Lemma setter_keeps_other_fields_witness :
  exists m' x,
    SetSecurityBufferLength (whole smb311_80) 65535 smb311_80 = Ok (tt, m')
    /\ SecurityBufferOffset (whole smb311_80) smb311_80 = Ok (x, smb311_80)
    /\ SecurityBufferOffset (whole smb311_80) m' = Ok (x, m').
Proof.
  apply (setter_keeps_other_fields FSecurityBufferLength FSecurityBufferOffset
           (whole smb311_80) smb311_80 65535).
  - discriminate.
  - apply in_mem_whole.
  - vm_compute. discriminate.
  - vm_compute. discriminate.
Defined.

(** X4. The setters of two different integer fields commute: in either
    order they succeed and leave the same array. *)
Theorem setters_commute
    (f g : IntField) (r : Response) (m : mem) (v w : Z) :
  f <> g -> in_mem m r -> field_hi f <= cap r -> field_hi g <= cap r ->
  exists m',
    (setter f r v ;;; setter g r w) m = Ok (tt, m')
    /\ (setter g r w ;;; setter f r v) m = Ok (tt, m').
Proof.
  intros Hne Hmem Hf Hg.
  exists (field_store (field_store m (ptr r) f v) (ptr r) g w).
  unfold bind. rewrite !setter_eq by assumption.
  rewrite !setter_eq by (auto using in_mem_field_store).
  split; [reflexivity|]. now rewrite (field_store_comm m (ptr r) f g).
Qed.

Lemma setters_commute_witness :
  exists m',
    (SetSize (whole smb311_80) 65 ;;;
     SetContextOffset (whole smb311_80) 72) smb311_80 = Ok (tt, m')
    /\ (SetContextOffset (whole smb311_80) 72 ;;;
        SetSize (whole smb311_80) 65) smb311_80 = Ok (tt, m').
Proof.
  apply (setters_commute FSize FContextOffset (whole smb311_80) smb311_80
           65 72).
  - discriminate.
  - apply in_mem_whole.
  - vm_compute. discriminate.
  - vm_compute. discriminate.
Defined.

(** X5. Of two calls of the same setter the second wins: the array is
    the one the second call alone would have left. *)
Theorem setter_twice
    (f : IntField) (r : Response) (m : mem) (v w : Z) :
  in_mem m r -> field_hi f <= cap r ->
  exists m',
    setter f r w m = Ok (tt, m')
    /\ (setter f r v ;;; setter f r w) m = Ok (tt, m').
Proof.
  intros Hmem Hf. exists (field_store m (ptr r) f w).
  split; [now apply setter_eq|].
  unfold bind. rewrite setter_eq by assumption.
  rewrite setter_eq by (auto using in_mem_field_store).
  now rewrite field_store_same.
Qed.

Lemma setter_twice_witness :
  exists m',
    SetCapabilities (whole smb311_80) 7 smb311_80 = Ok (tt, m')
    /\ (SetCapabilities (whole smb311_80) 4294967295 ;;;
        SetCapabilities (whole smb311_80) 7) smb311_80 = Ok (tt, m').
Proof.
  apply (setter_twice FCapabilities (whole smb311_80) smb311_80 4294967295 7).
  - apply in_mem_whole.
  - vm_compute. discriminate.
Defined.

(** ** What a valid response guarantees *)

Lemma SecurityBuffer_eq (arch : Arch) (r : Response) (m : mem) :
  in_mem m r -> 60 <= cap r ->
  u16_at m (ptr r + 56) + u16_at m (ptr r + 58) <= cap r ->
  SecurityBuffer arch r m
  = Ok (Slice (ptr r + u16_at m (ptr r + 56)) (u16_at m (ptr r + 58))
          (u16_at m (ptr r + 58)), m).
Proof.
  intros Hmem Hcap Hin.
  pose proof (u16_at_range m (ptr r + 56)) as Ho.
  pose proof (u16_at_range m (ptr r + 58)) as Hl.
  assert (E1 : SecurityBufferOffset r m = Ok (u16_at m (ptr r + 56), m))
    by (apply (getter_eq FSecurityBufferOffset r m Hmem); simpl; lia).
  assert (E2 : SecurityBufferLength r m = Ok (u16_at m (ptr r + 58), m))
    by (apply (getter_eq FSecurityBufferLength r m Hmem); simpl; lia).
  assert (He : GoInt.uint_add arch (u16_at m (ptr r + 56)) (u16_at m (ptr r + 58))
               = u16_at m (ptr r + 56) + u16_at m (ptr r + 58))
    by (apply (uint_small arch (_ + _)); lia).
  unfold SecurityBuffer, bind. rewrite E1, E2. cbv zeta.
  rewrite !uint_small by lia. rewrite He.
  rewrite reslice3_eq by lia.
  now replace (u16_at m (ptr r + 56) + u16_at m (ptr r + 58)
               - u16_at m (ptr r + 56)) with (u16_at m (ptr r + 58)) by lia.
Qed.
(** * Kernel session lifecycle of vscode-jupyter

    A shallow embedding of [BaseJupyterSession] (baseJupyterSession.ts) and of
    the retry loop of [JupyterExecutionBase.connectToNotebookServer]
    (jupyterExecution.ts).

    The TypeScript objects live in a store: a session handle
    ([ISessionWithSocket]) is a reference into [heap], so that the active
    session, a saved [oldSession] and the continuation of a fire-and-forget
    shutdown all see the same object.  Asynchronous functions are state
    transformers; a call that is not awaited runs up to its first suspension
    and leaves its continuation in [pending]. *)

From stdpp Require Import base numbers option list strings gmap.

Open Scope string_scope.
Open Scope list_scope.

(** ** Data *)

Module Kernel.
(** [Kernel.Status] of @jupyterlab/services, the values [getServerStatus]
    switches over, plus ['unknown']. *)
Inductive Status :=
| unknown | starting | reconnecting | idle | busy
| restarting | autorestarting | dead | connected.

#[global] Instance Status_eq_dec : EqDecision Status.
Proof. solve_decision. Defined.

(** Which of [id], [name] and [status] are own enumerable properties of the
    kernel object, the ones an object spread copies.  The connection class
    of @jupyterlab/services defines all three as accessors: none is copied. *)
Record Own := { ownId : bool; ownName : bool; ownStatus : bool }.

#[global] Instance Own_eq_dec : EqDecision Own.
Proof. solve_decision. Defined.

Definition accessors : Own := {| ownId := false; ownName := false; ownStatus := false |}.

(** The part of [Kernel.IKernelConnection] the session code reads, and how
    the object holds it. *)
Record t := mk { id : string; name : string; status : Status; own : Own }.

#[global] Instance t_eq_dec : EqDecision t.
Proof. solve_decision. Defined.

(** [{...kernel}]: what the spread holds of the three properties. *)
Record Spread := {
  spread_id : option string;
  spread_name : option string;
  spread_status : option Status
}.

Definition spread (k : option t) : Spread :=
  match k with
  | Some k =>
      {| spread_id := if ownId (own k) then Some (id k) else None;
         spread_name := if ownName (own k) then Some (name k) else None;
         spread_status := if ownStatus (own k) then Some (status k) else None |}
  | None => {| spread_id := None; spread_name := None; spread_status := None |}
  end.
End Kernel.

Module ServerStatus.
Inductive t := NotStarted | Starting | Idle | Busy | Restarting | Dead.
End ServerStatus.

Inductive ConnectionKind :=
| connectToLiveKernel
| startUsingKernelSpec
| startUsingDefaultKernel
| startUsingPythonInterpreter.

#[global] Instance ConnectionKind_eq_dec : EqDecision ConnectionKind.
Proof. solve_decision. Defined.

Record IJupyterKernelSpec := { display_name : string }.

#[global] Instance IJupyterKernelSpec_eq_dec : EqDecision IJupyterKernelSpec.
Proof. solve_decision. Defined.

Module KernelConnectionMetadata.
(** The tagged union of kernels/types.ts: every variant has [kind] and [id];
    [kernelSpec] is absent from the live variant and optional in the default
    one. *)
Record t := mk {
  kind : ConnectionKind;
  id : string;
  kernelSpec : option IJupyterKernelSpec
}.

#[global] Instance t_eq_dec : EqDecision t.
Proof. solve_decision. Defined.
End KernelConnectionMetadata.

(** [Resource = Uri | undefined]. *)
Record Uri := { fsPath : string }.

#[global] Instance Uri_eq_dec : EqDecision Uri.
Proof. solve_decision. Defined.
Definition Resource := option Uri.

(** The kernel model built when the kernel dies during a wait:
    [{...session.kernel, lastActivityTime, numberOfConnections: 0, session}]
    (the date and the session model are not kept). *)
Record LiveKernelModel := {
  model_kernel : Kernel.Spread;
  numberOfConnections : nat
}.

Inductive JsError :=
| Error (message : string)
| TypeError
| JupyterWaitForIdleError (message : string)
| JupyterInvalidKernelError (kernelModel : LiveKernelModel) (kind : ConnectionKind) (id : option string)
| JupyterKernelPromiseFailedError (message : string)
| FalsyReason.

(** How an awaited call to the backend settles. *)
Inductive Reply :=
| Resolves
| Rejects (reason : JsError)
| NeverSettles.

(** [session.shutdown()]: when it resolves the library may already have
    disposed the handle. *)
Inductive ShutdownReply :=
| ShutdownResolves (handleDisposed : bool)
| ShutdownRejects (reason : JsError)
| ShutdownHangs.
Definition withStartTimestamp (t : option Time)
    (direct : DirectVolumeMigration) : DirectVolumeMigration :=
  let s := DVMStatus direct in
  {| Name := Name direct;
     OwnerReferences := OwnerReferences direct;
     DVMStatus := {| Conds := Conds s;
                     Phase := Phase s;
                     PhaseDescription := PhaseDescription s;
                     Itinerary_ := Itinerary_ s;
                     StartTimestamp := t |} |}.

End migapi.

(** ** Package [directvolumemigration]: migrate.go *)

Module directvolumemigration.

Import migapi.

Definition Duration := Z.

(** Modelled from the spec: the names the package gives to the terminal
    phases, the condition types, the condition categories and the condition
    status; they are declared in files of the package that are not among the
    sources. *)
Definition Completed : string := "Completed".
Definition MigrationFailed : string := "MigrationFailed".
Definition Running : string := "Running".
Definition Failed : string := "Failed".
Definition Succeeded : string := "Succeeded".
Definition Advisory : string := "Advisory".
Definition Critical : string := "Critical".
Definition Warn : string := "Warn".
Definition True_ : string := "True".

Abbreviation sparseFilePVCMap := (gmap string bool).

(** The itinerary of a task: its name and its phases in order. *)
Record Itinerary := {
  ItineraryName : string;   (* Name *)
  Steps : list string
}.

(** The fields of [Task] that migrate.go reads or writes. [Owner] is not a
    field here: it points to the migration object, which is threaded beside
    the task. [PlanResources] is a pointer; [SparseFileMap] is a map, nil or
    not. *)
Record Task := {
  TaskPhase : string;              (* Phase *)
  TaskPhaseDescription : string;   (* PhaseDescription *)
  PlanResources_ : option PlanResources;
  SparseFileMap : option sparseFilePVCMap;
  EndpointType_ : EndpointType;
  TaskItinerary : Itinerary;       (* Itinerary *)
  Requeue : Duration
}.

(** A client of a cluster ([compat.Client]), as a handle. *)
Definition Client := nat.
(** C1. On a non-empty gallery whose two lists pair up, the matcher returns
    an identity exactly when the least distance to the gallery is below
    0.45; a least distance of exactly 0.45 returns none, and the attendance
    block then shows that the face was not recognised and changes no
    store.  A returned identity belongs to an entry at that least
    distance. *)
Theorem matcher_accepts_iff_below_threshold (w : World) (q : embedding) :
  known_faces w ≠ [] →
  paired w →
  ∃ (m : Q) (r : option (gmap string string)) (w' : World),
    is_minimum m (distances_to w q) ∧
    matcher q w = (w', Ok r) ∧
    (is_Some r ↔ (m < 0.45)%Q) ∧
    ((m == 0.45)%Q → r = None) ∧
    (∀ matched, r = Some matched →
       ∃ i face, known_faces w !! i = Some face ∧
                 known_metadata w !! i = Some matched ∧
                 (distance face q == m)%Q) ∧
    (r = None →
       ∀ selected_class img timestamp rest,
       ∃ w'' : World,
         tab2_encodings selected_class img timestamp (q :: rest) w = (w'', Ok tt) ∧
         new_events w w'' =
           [EvFaceDistance (length (known_faces w));
            EvUI (st_error "❌ Face not recognized.")] ∧
         same_stores w w'').
Proof.
  intros Hne Hpaired.
  destruct (min_spec (distances_to w q) (distances_nonempty w q Hne))
    as (m & Hmin & Hism).
  destruct (index_from_found (distances_to w q) m 0 (proj1 Hism))
    as (i & Hidx & (d & Hd & Hdm) & Hfirst).
  simpl in Hidx. fold (Py.index (distances_to w q) m) in Hidx.
  destruct (distances_lookup w q i d Hd) as (face & Hface & ->).
  assert (is_Some (known_metadata w !! i)) as [matched Hmatched].
  { apply lookup_lt_is_Some. rewrite <- Hpaired. by eapply lookup_lt_Some. }
  pose proof (matcher_run w q m i Hmin Hidx) as Hrun. rewrite Hmatched in Hrun.
  exists m. destruct (Py.lt m 0.45) eqn:Hlt.
  - apply lt_spec in Hlt. exists (Some matched). eexists.
    split; [done|]. split; [exact Hrun|]. split; [by split|]. split.
    { intros Heq. rewrite Heq in Hlt. by apply Qlt_irrefl in Hlt. }
    split; [|done]. intros ? [= <-]. by exists i, face.
  - apply lt_false in Hlt. exists None. eexists.
    split; [done|]. split; [exact Hrun|]. split.
    { split; [by intros [??]|]. intros Hlt'. by apply Qlt_not_le in Hlt'. }
    split; [done|]. split; [done|]. intros _ selected_class img timestamp rest.
    unfold tab2_encodings.
    cbv beta iota delta [mbind M_bind get].
    destruct (known_faces w) eqn:Hk; [done|]. rewrite <- Hk. rewrite Hrun.
    mrun. eexists. split; [reflexivity|]. split.
    + apply new_events_app. by rewrite Hk, <- app_assoc.
    + repeat split.
Qed.

(** C6. Whatever entries share the least distance, the index chosen is that
    of the one inserted first, and when that distance is accepted the
    identity returned is the one stored at that index. *)
Theorem matcher_first_minimum_wins (w : World) (q : embedding) (m : Q) (i : nat) :
  paired w →
  is_minimum m (distances_to w q) →
  first_at (distances_to w q) m i →
  ∃ m' : Q,
    Py.min (distances_to w q) = Some m' ∧ (m' == m)%Q ∧
    Py.index (distances_to w q) m' = Some i ∧
    ((m < 0.45)%Q →
       ∃ (matched : gmap string string) (w' : World),
         known_metadata w !! i = Some matched ∧
         matcher q w = (w', Ok (Some matched))).
Proof.
  intros Hpaired Hism Hfirst.
  assert (distances_to w q ≠ []) as Hne.
  { destruct Hism as [Hin _]. intros Heq. rewrite Heq in Hin. inversion Hin. }
  destruct (min_spec _ Hne) as (m' & Hmin & Hism').
  pose proof (is_minimum_unique _ _ _ Hism' Hism) as Heq.
  assert (Py.index (distances_to w q) m' = Some i) as Hidx.
  { apply (index_from_first _ _ 0). apply (first_at_proper _ m); [by symmetry|done]. }
  exists m'. split; [done|]. split; [done|]. split; [done|].
  intros Hlt. destruct Hfirst as [(d & Hd & _) _].
  destruct (distances_lookup w q i d Hd) as (face & Hface & _).
  assert (is_Some (known_metadata w !! i)) as [matched Hmatched].
  { apply lookup_lt_is_Some. rewrite <- Hpaired. by eapply lookup_lt_Some. }
  exists matched. eexists. split; [done|].
  rewrite (matcher_run w q m' i Hmin Hidx), Hmatched.
  rewrite (lt_proper m' m 0.45 Heq). apply lt_spec in Hlt. by rewrite Hlt.
Qed.

(** *** The attendance ledger *)

Lemma matcher_world (w w0 : World) (q : embedding) (r : result (option (gmap string string))) :
  matcher q w = (w0, r) →
  w0 = set_log (log w ++ [EvFaceDistance (length (known_faces w))]) w.
Proof.
  unfold matcher, face_distance. mrun.
  destruct (Py.min _) as [m|]; [|by intros [= <- _]].
  destruct (Py.index _ m) as [i|]; [|by intros [= <- _]].
  destruct (Py.lt m 0.45); [|by intros [= <- _]].
  destruct (known_metadata w !! i); by intros [= <- _].
Qed.
Lemma parse_Ok_of_reads rows :
  Forall (λ row, ∃ entry, read_row row = Ok entry) rows →
  ∃ kernels, parse_ncu_csv_data rows = Ok kernels.
Proof.
  intros Hrows. apply mapM_Ok_iff in Hrows as [entries Hread].
  rewrite parse_as_entries, Hread. by eexists.
Qed.

(** A file of one row. *)
Lemma parse_one_row row :
  parse_ncu_csv_data [row] = (entry ← read_row row; Ok (apply_entry [] entry)).
Proof.
  unfold parse_ncu_csv_data. cbn [foldM]. rewrite process_row_read_row.
  by destruct (read_row row).
Qed.

Lemma parse_one_row_Ok row :
  (∃ kernels, parse_ncu_csv_data [row] = Ok kernels)
  ↔ ∃ entry, read_row row = Ok entry.
Proof.
  rewrite parse_one_row. destruct (read_row row) as [entry|e].
  - rewrite bind_Ok. split; by eexists.
  - rewrite bind_Raise. split; intros [? [=]].
Qed.

Lemma parse_one_row_Raise row e :
  parse_ncu_csv_data [row] = Raise e ↔ read_row row = Raise e.
Proof.
  rewrite parse_one_row. destruct (read_row row) as [entry|e'].
  - rewrite bind_Ok. split; intros [=].
  - rewrite bind_Raise. split; by intros [= ->].
Qed.

Lemma parse_pre_failing_row pre row post e :
  Forall (λ r, ∃ entry, read_row r = Ok entry) pre →
  read_row row = Raise e →
  parse_ncu_csv_data (pre ++ row :: post) = Raise e.
Proof.
  intros Hpre Hrow. unfold parse_ncu_csv_data. rewrite foldM_app.
  apply parse_Ok_of_reads in Hpre as [kernels Hpre].
  unfold parse_ncu_csv_data in Hpre. rewrite Hpre, bind_Ok.
  cbn [foldM]. by rewrite process_row_read_row, Hrow.
Qed.

(** X14.  Whether the parser succeeds is decided row by row: it returns a model
    for a file exactly when it returns one for each row of the file taken
    alone, whatever the order of the rows and whatever the other rows. *)
Theorem parse_succeeds_iff (rows : list Row) :
  (∃ kernels, parse_ncu_csv_data rows = Ok kernels)
  ↔ Forall (λ row, ∃ kernels, parse_ncu_csv_data [row] = Ok kernels) rows.
Proof.
  setoid_rewrite parse_one_row_Ok.
  rewrite parse_as_entries, <- mapM_Ok_iff.
  destruct (mapM read_row rows) as [entries|e]; simpl.
  - split; by eexists.
  - split; intros [? [=]].
Qed.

» **Task statement**: Within the listing above, extract exactly the lines from the line with "the retry loop" to the line with "session, a saved", the two named lines included, and no others.

» **Response**:
    the retry loop of [JupyterExecutionBase.connectToNotebookServer]
    (jupyterExecution.ts).

    The TypeScript objects live in a store: a session handle
    ([ISessionWithSocket]) is a reference into [heap], so that the active
    session, a saved [oldSession] and the continuation of a fire-and-forget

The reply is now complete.